Where in the listing does the string "Some" appear? Copy every line that holds it.

_Input for this task:_
BEGIN
Lemma includes_spec (types : list string) (v : JsValue) :
  includes types v = true <-> exists s, v = JStr s /\ In s types.
Proof.
  unfold includes. split.
  - destruct v; try discriminate. intros H.
    apply existsb_exists in H. destruct H as (t & Ht & E).
    apply String.eqb_eq in E. subst t. now exists s.
  - intros (s & -> & Hs). apply existsb_exists.
    exists s. split; [assumption | apply String.eqb_refl].
Qed.

Lemma nonempty_length {A : Type} (l : list A) :
  l <> [] -> (0 <? List.length l)%nat = true.
Proof. destruct l; [congruence | reflexivity]. Qed.

Lemma applyRoomFilters_incl (rooms : list Room) (fo : option FilterOptions.t)
  (room : Room) :
  In room (applyRoomFilters rooms fo) -> In room rooms.
Proof.
  unfold applyRoomFilters. destruct fo as [fo|]; [|auto].
  intros H.
  destruct (FilterOptions.excludeTypes fo) as [exc|];
    [destruct (0 <? List.length exc)%nat;
     [apply filter_In in H; destruct H as [H _]|]|];
    (destruct (FilterOptions.includeTypes fo) as [inc|];
     [destruct (0 <? List.length inc)%nat;
      [apply filter_In in H; destruct H as [H _]|]|]);
    assumption.
Qed.

Lemma applyRoomFilters_included (rooms : list Room) (fo : FilterOptions.t)
  (inc : list string) (room : Room) :
  FilterOptions.includeTypes fo = Some inc -> inc <> [] ->
  In room (applyRoomFilters rooms (Some fo)) ->
  exists s, name_of room = JStr s /\ In s inc.
Proof.
  unfold applyRoomFilters. intros -> Hne H.
  rewrite (nonempty_length inc Hne) in H.
  apply includes_spec.
  destruct (FilterOptions.excludeTypes fo) as [exc|];
    [destruct (0 <? List.length exc)%nat; [apply filter_In in H; destruct H as [H _]|]|];
    apply filter_In in H; now destruct H.
Qed.

Lemma applyRoomFilters_not_excluded (rooms : list Room) (fo : FilterOptions.t)
  (exc : list string) (room : Room) :
  FilterOptions.excludeTypes fo = Some exc -> exc <> [] ->
  In room (applyRoomFilters rooms (Some fo)) ->
  forall s, name_of room = JStr s -> ~ In s exc.
Proof.
  unfold applyRoomFilters. intros -> Hne H s Hs Hin.
  rewrite (nonempty_length exc Hne) in H.
  apply filter_In in H. destruct H as [_ H].
  apply negb_true_iff in H.
  assert (includes exc (obj_get room "name") = true).
  { apply includes_spec. now exists s. }
  congruence.
Qed.

Lemma applySorting_perm (rooms : list Room) (sort order : option string) :
  Permutation (applySorting rooms sort order) rooms.
Proof.
  unfold applySorting. destruct sort as [s|]; [|apply Permutation_refl].
  destruct (String.eqb s EmptyString); [apply Permutation_refl|].
  apply array_sort_perm.
Qed.

Section ListEndpoint.

Variable env : Env.
Variable opts : MonitorOptions.t.
Variable allRooms : list Room.
Variables cpu memory : JsValue.

Lemma applyQueryFilter_incl (filter : option string) (l : list Room) (room : Room) :
  In room (applyQueryFilter env filter l) -> In room l.
Proof.
  unfold applyQueryFilter.
  destruct (or_text filter None); [|auto].
  destruct (JSON_parse env s); [|auto].
  destruct (entries j); [auto|].
  intros H. apply filter_In in H. now destruct H.
Qed.

Lemma paginated_filtered (q : ListQuery.t) (room : Room) :
  In room (paginatedRooms env opts allRooms q) ->
  In room (applyRoomFilters allRooms (MonitorOptions.filter opts)).
Proof.
  unfold paginatedRooms, sortedRooms, filteredRooms. intros H.
  apply In_slice in H.
  apply (Permutation_in _ (applySorting_perm _ _ _)) in H.
  now apply applyQueryFilter_incl in H.
Qed.

Lemma sorted_length (q : ListQuery.t) :
  List.length (sortedRooms env opts allRooms q)
  = List.length (filteredRooms env opts allRooms q).
Proof. apply Permutation_length, applySorting_perm. Qed.

Lemma listHandler_ok (q : ListQuery.t) :
  query env = inr allRooms ->
  cpu_usage env = inr cpu ->
  mem_used env = inr memory ->
  listHandler env opts q
  = Sent {| status := 200;
            body := ListBody (listResponse env opts allRooms q cpu memory) |}.
Proof. unfold listHandler. now intros -> -> ->. Qed.

Lemma paginated_window (q : ListQuery.t) :
  1 <= query_page q -> 1 <= query_limit opts q ->
  paginatedRooms env opts allRooms q
  = firstn (Z.to_nat (query_limit opts q))
      (skipn (Z.to_nat ((query_page q - 1) * query_limit opts q))
         (sortedRooms env opts allRooms q)).
Proof.
  intros Hp Hl. unfold paginatedRooms.
  rewrite slice_window by nia.
  do 2 f_equal. lia.
Qed.

(** The room sent keeps the fields the formatting does not set, as the
    JSON round trip leaves them. *)
Lemma formatRoom_get (room : Room) (k : string) :
  String.eqb "locked" k = false -> String.eqb "private" k = false ->
  String.eqb "maxClients" k = false -> String.eqb "elapsedTime" k = false ->
  obj_get (formatRoom env room) k = clone_visible (obj_get room k).
Proof.
  intros H1 H2 H3 H4. unfold formatRoom.
  rewrite !obj_get_set_other by assumption.
  apply obj_get_clone.
Qed.

Lemma formatRoom_maxClients (room : Room) :
  obj_get (formatRoom env room) "maxClients"
  = JStr (to_string (obj_get room "maxClients")).
Proof.
  unfold formatRoom.
  rewrite obj_get_set_other by reflexivity.
  apply obj_get_set_same.
Qed.

Lemma formatRoom_name (room : Room) (s : string) :
  name_of (formatRoom env room) = JStr s <-> name_of room = JStr s.
Proof.
  unfold name_of. rewrite formatRoom_get by reflexivity.
  destruct (obj_get room "name"); simpl; split; congruence.
Qed.

Lemma formatRoom_clients (room : Room) (c : Z) :
  clients_of room = JNum c -> clients_of (formatRoom env room) = JNum c.
Proof.
  unfold clients_of. intros H. rewrite formatRoom_get by reflexivity.
  now rewrite H.
Qed.

End ListEndpoint.



(** C5. The rooms sent by GET / have passed the configured type filters,
    with or without an ad-hoc [filter] parameter and before sorting and
    pagination: each comes from a room of [applyRoomFilters]; with a
    non-empty [includeTypes] its type name is a member of it, with a
    non-empty [excludeTypes] its type name is not a member of it; and
    [applyRoomFilters] applies the inclusion first, the exclusion second. *)
Theorem type_filters_applied :
  forall (env : Env) (opts : MonitorOptions.t) (allRooms : list Room)
         (cpu memory : JsValue) (q : ListQuery.t) (fo : FilterOptions.t)
         (room : Room),
    MonitorOptions.filter opts = Some fo ->
    In room (rooms (listResponse env opts allRooms q cpu memory)) ->
    (exists src, In src (applyRoomFilters allRooms (Some fo))
                 /\ room = formatRoom env src)
    /\ (forall inc, FilterOptions.includeTypes fo = Some inc -> inc <> [] ->
                    exists s, name_of room = JStr s /\ In s inc)
    /\ (forall exc, FilterOptions.excludeTypes fo = Some exc -> exc <> [] ->
                    forall s, name_of room = JStr s -> ~ In s exc)
    /\ (forall inc exc,
           FilterOptions.includeTypes fo = Some inc -> inc <> [] ->
           FilterOptions.excludeTypes fo = Some exc -> exc <> [] ->
           applyRoomFilters allRooms (Some fo)
           = List.filter (fun r => negb (includes exc (name_of r)))
               (List.filter (fun r => includes inc (name_of r)) allRooms)).
Proof.
  intros env opts allRooms cpu memory q fo room Hfo Hin.
  cbn [rooms listResponse] in Hin.
  apply in_map_iff in Hin. destruct Hin as (src & <- & Hsrc).
  apply paginated_filtered in Hsrc. rewrite Hfo in Hsrc.
  split; [now exists src|].
  split; [|split].
  - intros inc Hinc Hne.
    destruct (applyRoomFilters_included allRooms fo inc src Hinc Hne Hsrc)
      as (s & Hs & Hmem).
    exists s. split; [now apply formatRoom_name | assumption].
  - intros exc Hexc Hne s Hs.
    apply formatRoom_name in Hs.
    exact (applyRoomFilters_not_excluded allRooms fo exc src Hexc Hne Hsrc s Hs).
  - intros inc exc Hinc Hi Hexc He. unfold applyRoomFilters.
    rewrite Hinc, Hexc.
    now rewrite (nonempty_length inc Hi), (nonempty_length exc He).
Qed.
END
_Exercise answer:_
  FilterOptions.includeTypes fo = Some inc -> inc <> [] ->
  In room (applyRoomFilters rooms (Some fo)) ->
  FilterOptions.excludeTypes fo = Some exc -> exc <> [] ->
  In room (applyRoomFilters rooms (Some fo)) ->
    MonitorOptions.filter opts = Some fo ->
    (exists src, In src (applyRoomFilters allRooms (Some fo))
    /\ (forall inc, FilterOptions.includeTypes fo = Some inc -> inc <> [] ->
    /\ (forall exc, FilterOptions.excludeTypes fo = Some exc -> exc <> [] ->
           FilterOptions.includeTypes fo = Some inc -> inc <> [] ->
           FilterOptions.excludeTypes fo = Some exc -> exc <> [] ->
           applyRoomFilters allRooms (Some fo)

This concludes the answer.